*The task:* From the data below, repeat exactly the lines from the line with "Definition Selection : Type" to the line with "(** [currentVisibleColumns.find((c) =>", both included.

*Given information:*

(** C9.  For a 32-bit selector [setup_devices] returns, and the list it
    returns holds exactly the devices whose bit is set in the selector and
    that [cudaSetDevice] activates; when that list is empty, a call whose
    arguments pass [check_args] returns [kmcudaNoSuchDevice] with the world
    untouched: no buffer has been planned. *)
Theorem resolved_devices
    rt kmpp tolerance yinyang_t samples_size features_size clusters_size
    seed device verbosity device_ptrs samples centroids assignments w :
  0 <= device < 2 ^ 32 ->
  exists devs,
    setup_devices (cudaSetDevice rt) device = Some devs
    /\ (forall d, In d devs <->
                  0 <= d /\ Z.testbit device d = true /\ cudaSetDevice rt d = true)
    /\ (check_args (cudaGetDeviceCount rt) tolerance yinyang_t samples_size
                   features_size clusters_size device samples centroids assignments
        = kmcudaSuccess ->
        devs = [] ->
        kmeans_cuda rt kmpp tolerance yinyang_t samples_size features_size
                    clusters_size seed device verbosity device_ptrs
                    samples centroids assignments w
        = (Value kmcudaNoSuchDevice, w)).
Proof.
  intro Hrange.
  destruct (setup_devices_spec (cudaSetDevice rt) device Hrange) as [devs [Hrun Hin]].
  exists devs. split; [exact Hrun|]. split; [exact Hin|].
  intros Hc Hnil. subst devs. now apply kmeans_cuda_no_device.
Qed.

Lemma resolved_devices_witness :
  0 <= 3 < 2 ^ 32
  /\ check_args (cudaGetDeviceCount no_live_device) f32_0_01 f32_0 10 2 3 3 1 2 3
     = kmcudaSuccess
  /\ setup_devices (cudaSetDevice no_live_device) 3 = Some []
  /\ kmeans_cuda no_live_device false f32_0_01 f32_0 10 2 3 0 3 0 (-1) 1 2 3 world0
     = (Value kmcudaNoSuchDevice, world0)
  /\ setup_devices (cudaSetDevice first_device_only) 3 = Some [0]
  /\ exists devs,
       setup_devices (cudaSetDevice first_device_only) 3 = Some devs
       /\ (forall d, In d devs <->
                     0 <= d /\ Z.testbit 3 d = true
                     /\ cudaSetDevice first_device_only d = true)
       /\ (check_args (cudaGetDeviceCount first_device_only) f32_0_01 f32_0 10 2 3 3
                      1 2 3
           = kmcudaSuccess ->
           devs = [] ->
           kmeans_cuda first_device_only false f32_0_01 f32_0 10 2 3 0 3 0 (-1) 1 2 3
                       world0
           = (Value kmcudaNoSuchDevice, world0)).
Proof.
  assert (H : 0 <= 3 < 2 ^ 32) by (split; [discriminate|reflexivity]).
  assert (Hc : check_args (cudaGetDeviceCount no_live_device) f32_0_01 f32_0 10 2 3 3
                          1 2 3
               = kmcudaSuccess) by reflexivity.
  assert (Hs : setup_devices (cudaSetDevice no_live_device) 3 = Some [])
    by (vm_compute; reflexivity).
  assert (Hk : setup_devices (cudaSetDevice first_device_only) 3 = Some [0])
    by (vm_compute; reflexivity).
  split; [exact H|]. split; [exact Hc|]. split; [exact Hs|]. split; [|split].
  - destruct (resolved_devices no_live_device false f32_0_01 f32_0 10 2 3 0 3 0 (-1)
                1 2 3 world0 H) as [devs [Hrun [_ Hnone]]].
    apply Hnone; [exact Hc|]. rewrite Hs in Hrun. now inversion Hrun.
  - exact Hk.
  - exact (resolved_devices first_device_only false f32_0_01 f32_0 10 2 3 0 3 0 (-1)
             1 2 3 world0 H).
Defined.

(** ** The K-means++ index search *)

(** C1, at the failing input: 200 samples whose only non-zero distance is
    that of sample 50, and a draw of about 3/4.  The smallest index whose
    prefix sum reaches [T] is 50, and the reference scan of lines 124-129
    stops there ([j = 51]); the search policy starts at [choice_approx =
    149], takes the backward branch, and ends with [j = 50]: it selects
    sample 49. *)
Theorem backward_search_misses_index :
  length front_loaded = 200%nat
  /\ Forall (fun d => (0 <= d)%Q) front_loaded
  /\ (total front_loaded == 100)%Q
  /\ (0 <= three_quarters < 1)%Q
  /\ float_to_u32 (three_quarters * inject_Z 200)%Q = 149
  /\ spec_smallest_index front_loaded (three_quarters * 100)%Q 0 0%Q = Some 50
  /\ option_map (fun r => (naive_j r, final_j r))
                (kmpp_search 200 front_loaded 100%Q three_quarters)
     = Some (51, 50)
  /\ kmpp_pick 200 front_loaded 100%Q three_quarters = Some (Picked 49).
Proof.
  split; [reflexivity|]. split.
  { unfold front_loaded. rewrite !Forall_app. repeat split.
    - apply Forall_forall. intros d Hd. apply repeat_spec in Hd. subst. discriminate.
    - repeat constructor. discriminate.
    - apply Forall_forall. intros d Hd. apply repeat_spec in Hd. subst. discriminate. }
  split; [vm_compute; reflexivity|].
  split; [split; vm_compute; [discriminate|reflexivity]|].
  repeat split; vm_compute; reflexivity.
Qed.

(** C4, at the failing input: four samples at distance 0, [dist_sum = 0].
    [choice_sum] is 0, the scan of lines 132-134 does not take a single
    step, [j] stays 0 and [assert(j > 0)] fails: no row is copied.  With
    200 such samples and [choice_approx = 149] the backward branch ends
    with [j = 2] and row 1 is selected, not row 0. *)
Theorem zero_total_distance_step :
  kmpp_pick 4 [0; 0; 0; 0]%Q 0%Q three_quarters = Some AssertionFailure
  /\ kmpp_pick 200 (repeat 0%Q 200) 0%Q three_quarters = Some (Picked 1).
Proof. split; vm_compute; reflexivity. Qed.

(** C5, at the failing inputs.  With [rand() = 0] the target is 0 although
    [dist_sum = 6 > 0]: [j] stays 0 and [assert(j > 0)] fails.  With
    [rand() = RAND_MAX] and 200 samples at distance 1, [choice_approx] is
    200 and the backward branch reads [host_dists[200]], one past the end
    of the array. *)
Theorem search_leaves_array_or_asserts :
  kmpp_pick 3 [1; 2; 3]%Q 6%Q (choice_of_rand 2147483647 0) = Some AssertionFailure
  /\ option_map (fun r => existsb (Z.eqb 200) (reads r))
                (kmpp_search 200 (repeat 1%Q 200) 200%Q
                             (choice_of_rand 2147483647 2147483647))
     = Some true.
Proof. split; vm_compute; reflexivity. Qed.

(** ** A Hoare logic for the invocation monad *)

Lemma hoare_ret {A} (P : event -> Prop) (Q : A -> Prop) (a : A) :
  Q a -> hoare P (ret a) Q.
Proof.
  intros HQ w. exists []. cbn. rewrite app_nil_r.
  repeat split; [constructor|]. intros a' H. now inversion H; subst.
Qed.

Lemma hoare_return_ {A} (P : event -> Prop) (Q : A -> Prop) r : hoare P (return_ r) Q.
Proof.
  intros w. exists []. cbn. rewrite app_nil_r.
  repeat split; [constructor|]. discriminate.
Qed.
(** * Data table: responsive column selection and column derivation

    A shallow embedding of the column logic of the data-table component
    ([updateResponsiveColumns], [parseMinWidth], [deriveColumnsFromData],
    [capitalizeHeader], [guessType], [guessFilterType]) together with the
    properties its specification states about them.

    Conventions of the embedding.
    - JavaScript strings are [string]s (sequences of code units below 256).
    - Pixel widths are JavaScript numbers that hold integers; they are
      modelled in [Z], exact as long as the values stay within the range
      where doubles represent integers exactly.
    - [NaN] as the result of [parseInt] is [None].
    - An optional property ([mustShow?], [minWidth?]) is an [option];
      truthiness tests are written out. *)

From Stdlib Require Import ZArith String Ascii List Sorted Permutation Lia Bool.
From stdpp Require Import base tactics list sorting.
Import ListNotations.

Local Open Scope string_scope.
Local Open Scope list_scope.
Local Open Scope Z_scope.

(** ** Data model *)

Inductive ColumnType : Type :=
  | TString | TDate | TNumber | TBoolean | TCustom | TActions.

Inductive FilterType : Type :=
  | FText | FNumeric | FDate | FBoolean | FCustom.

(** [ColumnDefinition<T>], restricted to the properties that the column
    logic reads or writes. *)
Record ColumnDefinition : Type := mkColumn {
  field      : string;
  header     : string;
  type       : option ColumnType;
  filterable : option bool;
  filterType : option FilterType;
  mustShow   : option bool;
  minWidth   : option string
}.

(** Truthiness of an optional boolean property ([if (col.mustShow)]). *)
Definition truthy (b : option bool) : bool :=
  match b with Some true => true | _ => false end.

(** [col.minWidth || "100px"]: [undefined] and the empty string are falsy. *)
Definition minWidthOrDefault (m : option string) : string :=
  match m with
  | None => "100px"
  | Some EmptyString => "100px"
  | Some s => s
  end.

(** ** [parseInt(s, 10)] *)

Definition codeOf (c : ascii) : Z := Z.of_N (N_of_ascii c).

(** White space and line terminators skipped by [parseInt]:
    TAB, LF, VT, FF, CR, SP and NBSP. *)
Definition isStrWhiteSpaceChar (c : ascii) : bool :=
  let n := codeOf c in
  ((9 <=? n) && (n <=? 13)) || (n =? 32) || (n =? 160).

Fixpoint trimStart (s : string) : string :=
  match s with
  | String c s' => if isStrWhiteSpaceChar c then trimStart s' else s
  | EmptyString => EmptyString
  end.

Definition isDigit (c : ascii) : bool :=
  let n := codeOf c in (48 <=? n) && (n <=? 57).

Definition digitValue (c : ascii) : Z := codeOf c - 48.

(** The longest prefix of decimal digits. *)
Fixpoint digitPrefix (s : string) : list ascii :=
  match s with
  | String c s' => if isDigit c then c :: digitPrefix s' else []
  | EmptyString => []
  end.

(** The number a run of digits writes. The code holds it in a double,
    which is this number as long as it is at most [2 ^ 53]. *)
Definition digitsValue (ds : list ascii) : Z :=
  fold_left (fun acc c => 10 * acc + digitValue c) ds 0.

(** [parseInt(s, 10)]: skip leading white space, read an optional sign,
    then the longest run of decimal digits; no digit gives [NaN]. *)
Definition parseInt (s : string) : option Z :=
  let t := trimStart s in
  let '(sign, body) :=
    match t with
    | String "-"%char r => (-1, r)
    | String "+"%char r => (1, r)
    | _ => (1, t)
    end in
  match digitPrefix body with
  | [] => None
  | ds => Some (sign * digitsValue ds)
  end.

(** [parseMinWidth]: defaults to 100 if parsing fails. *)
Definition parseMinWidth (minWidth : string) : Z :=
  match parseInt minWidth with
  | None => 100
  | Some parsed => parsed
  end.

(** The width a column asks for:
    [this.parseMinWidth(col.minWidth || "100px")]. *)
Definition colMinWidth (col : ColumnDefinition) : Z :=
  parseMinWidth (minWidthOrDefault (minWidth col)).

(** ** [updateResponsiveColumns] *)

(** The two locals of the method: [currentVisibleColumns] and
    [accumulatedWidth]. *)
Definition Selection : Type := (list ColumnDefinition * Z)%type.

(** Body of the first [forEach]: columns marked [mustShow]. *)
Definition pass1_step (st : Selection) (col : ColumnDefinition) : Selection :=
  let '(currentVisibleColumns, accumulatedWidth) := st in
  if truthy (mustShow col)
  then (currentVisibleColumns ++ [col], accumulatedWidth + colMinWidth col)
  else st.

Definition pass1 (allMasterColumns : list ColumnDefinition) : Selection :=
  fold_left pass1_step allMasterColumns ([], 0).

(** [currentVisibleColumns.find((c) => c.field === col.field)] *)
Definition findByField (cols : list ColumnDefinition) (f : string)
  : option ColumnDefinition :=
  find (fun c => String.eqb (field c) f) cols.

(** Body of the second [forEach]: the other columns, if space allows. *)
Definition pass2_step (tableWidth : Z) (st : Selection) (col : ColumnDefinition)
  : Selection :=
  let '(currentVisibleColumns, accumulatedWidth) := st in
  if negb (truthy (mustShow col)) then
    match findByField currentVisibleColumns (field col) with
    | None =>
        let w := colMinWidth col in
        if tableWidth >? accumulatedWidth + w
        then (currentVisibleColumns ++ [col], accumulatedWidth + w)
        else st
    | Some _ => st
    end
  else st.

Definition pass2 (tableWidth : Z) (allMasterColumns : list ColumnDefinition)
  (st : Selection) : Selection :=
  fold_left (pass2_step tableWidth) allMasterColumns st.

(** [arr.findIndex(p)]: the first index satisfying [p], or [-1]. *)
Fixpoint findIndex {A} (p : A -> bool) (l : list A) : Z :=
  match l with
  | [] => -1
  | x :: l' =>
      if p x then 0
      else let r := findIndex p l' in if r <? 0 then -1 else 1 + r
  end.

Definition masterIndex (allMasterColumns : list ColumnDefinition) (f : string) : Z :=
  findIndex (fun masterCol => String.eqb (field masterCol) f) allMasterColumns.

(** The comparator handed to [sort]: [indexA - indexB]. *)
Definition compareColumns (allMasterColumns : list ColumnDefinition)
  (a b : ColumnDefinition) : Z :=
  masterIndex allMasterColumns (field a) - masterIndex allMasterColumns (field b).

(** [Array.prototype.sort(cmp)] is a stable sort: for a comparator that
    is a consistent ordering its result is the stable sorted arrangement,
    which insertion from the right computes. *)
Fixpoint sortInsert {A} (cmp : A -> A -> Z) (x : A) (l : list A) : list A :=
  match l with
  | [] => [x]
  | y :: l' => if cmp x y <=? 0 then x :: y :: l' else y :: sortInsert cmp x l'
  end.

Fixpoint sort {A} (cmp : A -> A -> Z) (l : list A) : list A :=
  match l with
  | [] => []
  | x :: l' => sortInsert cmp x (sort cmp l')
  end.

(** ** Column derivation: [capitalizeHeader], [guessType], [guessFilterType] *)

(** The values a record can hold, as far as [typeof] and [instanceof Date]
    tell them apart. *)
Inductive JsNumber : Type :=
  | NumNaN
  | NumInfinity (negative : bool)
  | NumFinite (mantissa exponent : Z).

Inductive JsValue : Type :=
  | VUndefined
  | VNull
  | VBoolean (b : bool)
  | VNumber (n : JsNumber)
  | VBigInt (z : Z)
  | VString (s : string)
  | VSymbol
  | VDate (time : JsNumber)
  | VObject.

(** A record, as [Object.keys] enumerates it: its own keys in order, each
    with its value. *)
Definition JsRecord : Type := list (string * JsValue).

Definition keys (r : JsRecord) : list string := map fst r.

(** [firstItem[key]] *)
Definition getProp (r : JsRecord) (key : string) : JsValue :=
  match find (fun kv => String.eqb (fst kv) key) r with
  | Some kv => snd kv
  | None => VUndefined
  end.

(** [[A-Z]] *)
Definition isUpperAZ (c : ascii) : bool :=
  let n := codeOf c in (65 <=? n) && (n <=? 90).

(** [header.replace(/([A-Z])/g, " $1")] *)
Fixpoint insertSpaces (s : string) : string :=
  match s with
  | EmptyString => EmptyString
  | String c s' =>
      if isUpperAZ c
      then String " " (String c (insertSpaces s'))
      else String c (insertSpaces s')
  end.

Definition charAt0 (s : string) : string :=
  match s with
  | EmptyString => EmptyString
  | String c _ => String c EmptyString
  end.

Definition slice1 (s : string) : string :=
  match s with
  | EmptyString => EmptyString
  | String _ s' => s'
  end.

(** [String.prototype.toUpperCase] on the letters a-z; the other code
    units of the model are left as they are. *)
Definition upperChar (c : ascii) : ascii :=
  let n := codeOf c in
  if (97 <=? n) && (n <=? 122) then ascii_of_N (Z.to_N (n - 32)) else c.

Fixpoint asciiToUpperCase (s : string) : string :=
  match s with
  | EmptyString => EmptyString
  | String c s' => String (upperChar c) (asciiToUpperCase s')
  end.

*Task output:*
Definition Selection : Type := (list ColumnDefinition * Z)%type.

(** Body of the first [forEach]: columns marked [mustShow]. *)
Definition pass1_step (st : Selection) (col : ColumnDefinition) : Selection :=
  let '(currentVisibleColumns, accumulatedWidth) := st in
  if truthy (mustShow col)
  then (currentVisibleColumns ++ [col], accumulatedWidth + colMinWidth col)
  else st.

Definition pass1 (allMasterColumns : list ColumnDefinition) : Selection :=
  fold_left pass1_step allMasterColumns ([], 0).

(** [currentVisibleColumns.find((c) => c.field === col.field)] *)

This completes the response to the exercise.